-------- DATA --------

(* ===== verification/RetainingLog.v ===== *)
(** * Logs that release none of a set of runs

    The interface for theorems about what a log keeps: the SQLite log has it
    for any runs, the in-memory one for no more than it retains. *)
From S2P Require Export EventLog SqliteEventLog.

Class RetainingLog (L : Type) `{EventLogLaws L} (runs : gset string) := {
  rt_ok : L → Prop;
  rt_lawful l : rt_ok l → el_ok l;
  rt_load run k l : rt_ok l → rt_ok (el_load run k l).2;
  rt_append c l : rt_ok l → cm_run_id c ∈ runs →
    rt_ok (el_append c l).2 ∧
    (is_ok (el_append c l).1 = true → ∀ run,
       el_history (el_append c l).2 run = el_history l run ++
         (if decide (run = cm_run_id c)
          then renumber (Z.of_nat (length (el_history l run)) + 1) (map el_normal (cm_events c))
          else []));
  rt_authority e : ev_event_authority (el_normal e) = ev_event_authority e;
  rt_type e : ev_event_type (el_normal e) = ev_event_type e
}.

(** The in-memory log, for no more runs than it retains. *)
Section in_memory.
Import InMemoryKernelRuntimeEventLog.
Context (runs : gset string) (Hsize : size runs ≤ _MAX_RETAINED_RUNS).

Definition within (l : InMemoryKernelRuntimeEventLog.t) : Prop :=
  wf l ∧ ∀ run, run ∈ map fst (_events_by_run l) → run ∈ runs.

Lemma within_no_victim l run : within l → run ∈ runs → victim l run = None.
Proof.
  intros [Hwf Hkeys] Hrun. unfold victim. case_decide as Hd; [|done]. destruct Hd as [Hn Hlen].
  assert (size ({[run]} ∪ list_to_set (map fst (_events_by_run l)) : gset string) ≤ size runs) as Hs.
  { apply subseteq_size. set_solver. }
  rewrite size_union, size_singleton, size_list_to_set, length_map in Hs by (apply Hwf || set_solver).
  lia.
Qed.

Lemma within_append c l :
  within l → cm_run_id c ∈ runs → within (append_action_commit c l).2.
Proof.
  intros Hl Hc. pose proof (within_no_victim l _ Hl Hc) as Hv. destruct Hl as [Hwf Hkeys].
  destruct (decide (cm_events c = [])) as [Hes|Hes].
  { unfold append_action_commit. by rewrite Hes. }
  destruct (append_spec c l Hwf Hes) as (ref & l' & Ha & Hwf' & _ & _). rewrite Ha. split; [done|].
  revert Ha. unfold append_action_commit. destruct (cm_events c) as [|e es]; [done|].
  unfold gets, mbind, M_bind. cbn beta iota zeta. change (@id t l) with l.
  destruct (evict _ _) as [d n] eqn:He.
  destruct (evict_victim l (cm_run_id c) _ _ _ _ Hwf He) as [_ Hd]. rewrite Hv in Hd.
  destruct Hd as [-> _]. intros [= _ <-] run. simpl. rewrite od_set_keys. case_decide; set_solver.
Qed.

Definition in_memory_retains : RetainingLog InMemoryKernelRuntimeEventLog.t runs.
Proof.
  refine {| rt_ok := within |}.
  - by intros l [].
  - done.
  - intros c l Hl Hc. split; [by apply within_append|]. cbn. intros Hok run.
    pose proof (within_no_victim l _ Hl Hc) as Hv. destruct Hl as [Hwf _].
    destruct (decide (cm_events c = [])) as [Hes|Hes].
    { unfold append_action_commit in Hok. by rewrite Hes in Hok. }
    destruct (append_spec c l Hwf Hes) as (ref & l' & -> & _ & _ & Hh). rewrite Hh, Hv, map_id.
    by rewrite decide_False.
  - done.
  - done.
Defined.
End in_memory.

(** The SQLite log, for any runs. *)
#[export] Instance sqlite_retains (runs : gset string) :
  RetainingLog SQLiteKernelRuntimeEventLog.t runs.
Proof.
  refine {| rt_ok := el_ok |}.
  - done.
  - intros run k l Hl. pose proof (law_load run k l Hl). destruct (el_load run k l). naive_solver.
  - intros c l Hl Hc. pose proof (law_append c l Hl) as Ha.
    destruct Hl as (Hi & Hal & Hok).
    pose proof (table_append_spec whole SQLiteKernelRuntimeEventLog.normal
      SQLiteKernelRuntimeEventLog.append_action_commit append_serial c l Hi Hok
      (alone_grows whole l Hal)) as Hs.
    change (SQLiteKernelRuntimeEventLog.append_action_commit c l) with (el_append c l) in Hs.
    destruct (el_append c l) as [[ref|e] l']; [|by destruct Ha].
    split; [by destruct Ha|]. intros _ run.
    destruct Hs as (_ & _ & _ & _ & v & Hp & Hst). cbn. rewrite Hst.
    by rewrite (passes_alone l v Hal Hp).
  - done.
  - done.
Qed.

(** ** One run *)
Definition example_runs : gset string := {["run-1"]}.

Lemma example_retained : size example_runs ≤ InMemoryKernelRuntimeEventLog._MAX_RETAINED_RUNS.
Proof. apply (bool_decide_unpack _). vm_compute. exact I. Qed.

Definition example_retaining := in_memory_retains example_runs example_retained.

--------

■ **YOUR INSTRUCTIONS**:
All lines above containing the string "change" are to be collected.

■ **COMPLETED EXERCISE**:
  unfold gets, mbind, M_bind. cbn beta iota zeta. change (@id t l) with l.
    change (SQLiteKernelRuntimeEventLog.append_action_commit c l) with (el_append c l) in Hs.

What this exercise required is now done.